● Requirement: Below are some records. Return exactly the lines from the one containing "constructor; [split; congruence|by" through the one containing "analyse_packets in Er.", both included, and only those.

Saved data entries:
______

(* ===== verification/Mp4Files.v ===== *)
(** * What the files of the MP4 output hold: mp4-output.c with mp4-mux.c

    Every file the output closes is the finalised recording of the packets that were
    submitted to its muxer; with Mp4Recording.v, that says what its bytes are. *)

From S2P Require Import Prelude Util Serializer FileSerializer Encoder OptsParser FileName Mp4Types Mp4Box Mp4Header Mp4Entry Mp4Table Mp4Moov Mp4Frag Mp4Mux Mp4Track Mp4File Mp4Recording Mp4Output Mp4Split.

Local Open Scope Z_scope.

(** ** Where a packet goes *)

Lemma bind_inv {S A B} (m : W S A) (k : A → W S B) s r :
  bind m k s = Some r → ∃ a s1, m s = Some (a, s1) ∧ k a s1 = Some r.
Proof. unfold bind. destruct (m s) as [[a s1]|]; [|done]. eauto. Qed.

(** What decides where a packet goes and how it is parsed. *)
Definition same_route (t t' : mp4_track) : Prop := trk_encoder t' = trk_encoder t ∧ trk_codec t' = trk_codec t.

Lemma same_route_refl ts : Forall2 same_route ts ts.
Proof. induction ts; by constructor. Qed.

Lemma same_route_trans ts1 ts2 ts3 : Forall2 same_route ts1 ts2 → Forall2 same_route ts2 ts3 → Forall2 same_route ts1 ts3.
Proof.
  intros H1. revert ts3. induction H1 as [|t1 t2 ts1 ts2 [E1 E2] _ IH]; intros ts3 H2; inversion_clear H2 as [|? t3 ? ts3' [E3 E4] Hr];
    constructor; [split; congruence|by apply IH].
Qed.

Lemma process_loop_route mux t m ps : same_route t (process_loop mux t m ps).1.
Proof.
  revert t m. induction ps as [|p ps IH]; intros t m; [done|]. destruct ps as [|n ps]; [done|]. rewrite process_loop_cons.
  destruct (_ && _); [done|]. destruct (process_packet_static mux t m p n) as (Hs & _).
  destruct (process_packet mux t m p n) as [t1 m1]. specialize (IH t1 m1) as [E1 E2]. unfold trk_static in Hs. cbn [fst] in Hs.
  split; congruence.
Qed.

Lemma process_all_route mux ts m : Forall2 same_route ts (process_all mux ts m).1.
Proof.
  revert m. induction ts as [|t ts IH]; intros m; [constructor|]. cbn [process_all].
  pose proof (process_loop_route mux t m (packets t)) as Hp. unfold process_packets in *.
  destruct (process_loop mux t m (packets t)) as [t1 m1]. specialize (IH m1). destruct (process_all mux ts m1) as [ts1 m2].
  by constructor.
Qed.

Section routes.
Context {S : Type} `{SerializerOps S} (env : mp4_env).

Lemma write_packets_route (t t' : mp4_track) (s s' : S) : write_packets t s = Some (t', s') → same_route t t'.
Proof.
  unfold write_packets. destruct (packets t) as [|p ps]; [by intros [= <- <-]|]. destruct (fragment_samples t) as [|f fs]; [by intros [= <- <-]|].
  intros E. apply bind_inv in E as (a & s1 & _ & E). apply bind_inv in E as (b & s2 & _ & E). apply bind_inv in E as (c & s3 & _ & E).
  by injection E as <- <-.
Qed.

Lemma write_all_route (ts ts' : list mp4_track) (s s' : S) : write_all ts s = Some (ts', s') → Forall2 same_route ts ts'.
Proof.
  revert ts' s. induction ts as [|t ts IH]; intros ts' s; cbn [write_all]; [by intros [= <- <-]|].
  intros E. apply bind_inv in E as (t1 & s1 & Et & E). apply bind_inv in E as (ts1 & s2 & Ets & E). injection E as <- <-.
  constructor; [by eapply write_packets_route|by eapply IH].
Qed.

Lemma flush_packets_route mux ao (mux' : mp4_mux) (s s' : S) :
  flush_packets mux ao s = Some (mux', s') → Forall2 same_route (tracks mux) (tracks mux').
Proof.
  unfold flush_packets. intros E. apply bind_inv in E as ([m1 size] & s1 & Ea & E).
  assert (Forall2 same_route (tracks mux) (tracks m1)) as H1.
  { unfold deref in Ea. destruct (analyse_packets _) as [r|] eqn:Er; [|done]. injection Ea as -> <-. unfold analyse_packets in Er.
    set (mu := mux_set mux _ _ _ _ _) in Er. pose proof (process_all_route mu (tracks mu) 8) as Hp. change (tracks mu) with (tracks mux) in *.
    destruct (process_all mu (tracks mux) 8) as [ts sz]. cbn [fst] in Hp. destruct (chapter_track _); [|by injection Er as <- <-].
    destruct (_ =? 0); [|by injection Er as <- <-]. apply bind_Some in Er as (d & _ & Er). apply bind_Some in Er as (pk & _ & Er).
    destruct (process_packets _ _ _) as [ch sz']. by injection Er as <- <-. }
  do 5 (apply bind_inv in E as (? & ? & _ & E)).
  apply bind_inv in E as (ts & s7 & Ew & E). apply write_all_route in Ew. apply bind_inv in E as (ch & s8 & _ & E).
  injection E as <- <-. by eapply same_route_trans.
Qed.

______

● Expected answer:
    constructor; [split; congruence|by apply IH].
Qed.

Lemma process_loop_route mux t m ps : same_route t (process_loop mux t m ps).1.
Proof.
  revert t m. induction ps as [|p ps IH]; intros t m; [done|]. destruct ps as [|n ps]; [done|]. rewrite process_loop_cons.
  destruct (_ && _); [done|]. destruct (process_packet_static mux t m p n) as (Hs & _).
  destruct (process_packet mux t m p n) as [t1 m1]. specialize (IH t1 m1) as [E1 E2]. unfold trk_static in Hs. cbn [fst] in Hs.
  split; congruence.
Qed.

Lemma process_all_route mux ts m : Forall2 same_route ts (process_all mux ts m).1.
Proof.
  revert m. induction ts as [|t ts IH]; intros m; [constructor|]. cbn [process_all].
  pose proof (process_loop_route mux t m (packets t)) as Hp. unfold process_packets in *.
  destruct (process_loop mux t m (packets t)) as [t1 m1]. specialize (IH m1). destruct (process_all mux ts m1) as [ts1 m2].
  by constructor.
Qed.

Section routes.
Context {S : Type} `{SerializerOps S} (env : mp4_env).

Lemma write_packets_route (t t' : mp4_track) (s s' : S) : write_packets t s = Some (t', s') → same_route t t'.
Proof.
  unfold write_packets. destruct (packets t) as [|p ps]; [by intros [= <- <-]|]. destruct (fragment_samples t) as [|f fs]; [by intros [= <- <-]|].
  intros E. apply bind_inv in E as (a & s1 & _ & E). apply bind_inv in E as (b & s2 & _ & E). apply bind_inv in E as (c & s3 & _ & E).
  by injection E as <- <-.
Qed.

Lemma write_all_route (ts ts' : list mp4_track) (s s' : S) : write_all ts s = Some (ts', s') → Forall2 same_route ts ts'.
Proof.
  revert ts' s. induction ts as [|t ts IH]; intros ts' s; cbn [write_all]; [by intros [= <- <-]|].
  intros E. apply bind_inv in E as (t1 & s1 & Et & E). apply bind_inv in E as (ts1 & s2 & Ets & E). injection E as <- <-.
  constructor; [by eapply write_packets_route|by eapply IH].
Qed.

Lemma flush_packets_route mux ao (mux' : mp4_mux) (s s' : S) :
  flush_packets mux ao s = Some (mux', s') → Forall2 same_route (tracks mux) (tracks mux').
Proof.
  unfold flush_packets. intros E. apply bind_inv in E as ([m1 size] & s1 & Ea & E).
  assert (Forall2 same_route (tracks mux) (tracks m1)) as H1.
  { unfold deref in Ea. destruct (analyse_packets _) as [r|] eqn:Er; [|done]. injection Ea as -> <-. unfold analyse_packets in Er.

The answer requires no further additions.